→ Exercise objective
Only the lines from the one with "unfold Timeline.enumerate." through the end of the data are wanted, copied exactly.

[Data items]
Lemma timeline_len_none (db : ClipDatabase.t) (tl : Timeline.t) :
  Timeline.len db tl = None <-> Timeline.tracks tl = [].
Proof.
  unfold Timeline.len. destruct (Timeline.tracks tl); simpl; split; congruence.
Qed.

Lemma timeline_render_spec (db : ClipDatabase.t) (tl : Timeline.t) (st n : nat) :
  Timeline.tracks tl <> [] ->
  exists buf, Timeline.render db tl st n = Some buf /\
    length buf = n /\ Forall (fun x => -1 <= x <= 1)%Q buf.
Proof.
  intros Hne. unfold Timeline.render.
  destruct (Timeline.len db tl) as [l|] eqn:El; [|apply timeline_len_none in El; contradiction].
  destruct (l <=? st).
  - eexists; split; [reflexivity|]. split; [apply repeat_length|].
    apply List.Forall_forall. intros x Hx. apply repeat_spec in Hx. subst.
    split; unfold Qle; simpl; lia.
  - eexists; split; [reflexivity|]. apply mix_length_in_unit.
Qed.

(** X8: [Timeline::render_exclude] (and [Timeline::render], which is
    [render_exclude] with nothing excluded) panics exactly when the timeline
    has no tracks; otherwise it fills the [n] samples of [buf], each in
    [-1, 1], and excluding every track gives silence. *)
Theorem timeline_render_exclude_spec (db : ClipDatabase.t) (tl : Timeline.t)
    (st n : nat) (exclude : list nat) :
  Timeline.render db tl st n = Timeline.render_exclude db tl st n [] /\
  (Timeline.render_exclude db tl st n exclude = None <-> Timeline.tracks tl = []) /\
  (forall buf, Timeline.render_exclude db tl st n exclude = Some buf ->
     length buf = n /\ Forall (fun x => -1 <= x <= 1)%Q buf) /\
  (Timeline.tracks tl <> [] ->
   (forall i, i < length (Timeline.tracks tl) -> In i exclude) ->
   Timeline.render_exclude db tl st n exclude = Some (repeat 0%Q n)).
Proof.
  split.
  { unfold Timeline.render, Timeline.render_exclude.
    destruct (Timeline.len db tl); [|reflexivity].
    destruct (_ <=? st); [reflexivity|]. do 2 f_equal.
    unfold Timeline.enumerate.
    rewrite (List.filter_ext _ (fun _ => true)) by (intros [i tr]; reflexivity).
    rewrite filter_true. symmetry. apply map_snd_enumerate. }
  split.
  { rewrite <- (timeline_len_none db tl). unfold Timeline.render_exclude.
    destruct (Timeline.len db tl); [destruct (_ <=? st)|]; split; congruence. }
  split.
  { intros buf. unfold Timeline.render_exclude.
    destruct (Timeline.len db tl); [|discriminate].
    destruct (_ <=? st); intros H; injection H as <-.
    - split; [apply repeat_length|].
      apply List.Forall_forall. intros x Hx. apply repeat_spec in Hx. subst.
      split; unfold Qle; simpl; lia.
    - apply mix_length_in_unit. }
  intros Hne Hall. unfold Timeline.render_exclude.
  destruct (Timeline.len db tl) as [l|] eqn:El; [|apply timeline_len_none in El; contradiction].
  destruct (_ <=? st); [reflexivity|].
  rewrite filter_all_false.
  - simpl. unfold mix. f_equal.
    rewrite (map_ext _ (fun _ => 0%Q)) by (intros i; reflexivity).
    rewrite map_const, length_seq. reflexivity.
  - intros [i tr] Hin. unfold Timeline.enumerate in Hin.
    apply in_combine_l, in_seq in Hin.
    assert (Hi : In i exclude) by (apply Hall; lia).
    destruct (existsb (Nat.eqb i) exclude) eqn:Ee; [reflexivity|].
    exfalso. assert (existsb (Nat.eqb i) exclude = true); [|congruence].
    apply existsb_exists. exists i. split; [exact Hi|apply Nat.eqb_refl].
Qed.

→ Task solution
    unfold Timeline.enumerate.
    rewrite (List.filter_ext _ (fun _ => true)) by (intros [i tr]; reflexivity).
    rewrite filter_true. symmetry. apply map_snd_enumerate. }
  split.
  { rewrite <- (timeline_len_none db tl). unfold Timeline.render_exclude.
    destruct (Timeline.len db tl); [destruct (_ <=? st)|]; split; congruence. }
  split.
  { intros buf. unfold Timeline.render_exclude.
    destruct (Timeline.len db tl); [|discriminate].
    destruct (_ <=? st); intros H; injection H as <-.
    - split; [apply repeat_length|].
      apply List.Forall_forall. intros x Hx. apply repeat_spec in Hx. subst.
      split; unfold Qle; simpl; lia.
    - apply mix_length_in_unit. }
  intros Hne Hall. unfold Timeline.render_exclude.
  destruct (Timeline.len db tl) as [l|] eqn:El; [|apply timeline_len_none in El; contradiction].
  destruct (_ <=? st); [reflexivity|].
  rewrite filter_all_false.
  - simpl. unfold mix. f_equal.
    rewrite (map_ext _ (fun _ => 0%Q)) by (intros i; reflexivity).
    rewrite map_const, length_seq. reflexivity.
  - intros [i tr] Hin. unfold Timeline.enumerate in Hin.
    apply in_combine_l, in_seq in Hin.
    assert (Hi : In i exclude) by (apply Hall; lia).
    destruct (existsb (Nat.eqb i) exclude) eqn:Ee; [reflexivity|].
    exfalso. assert (existsb (Nat.eqb i) exclude = true); [|congruence].
    apply existsb_exists. exists i. split; [exact Hi|apply Nat.eqb_refl].
Qed.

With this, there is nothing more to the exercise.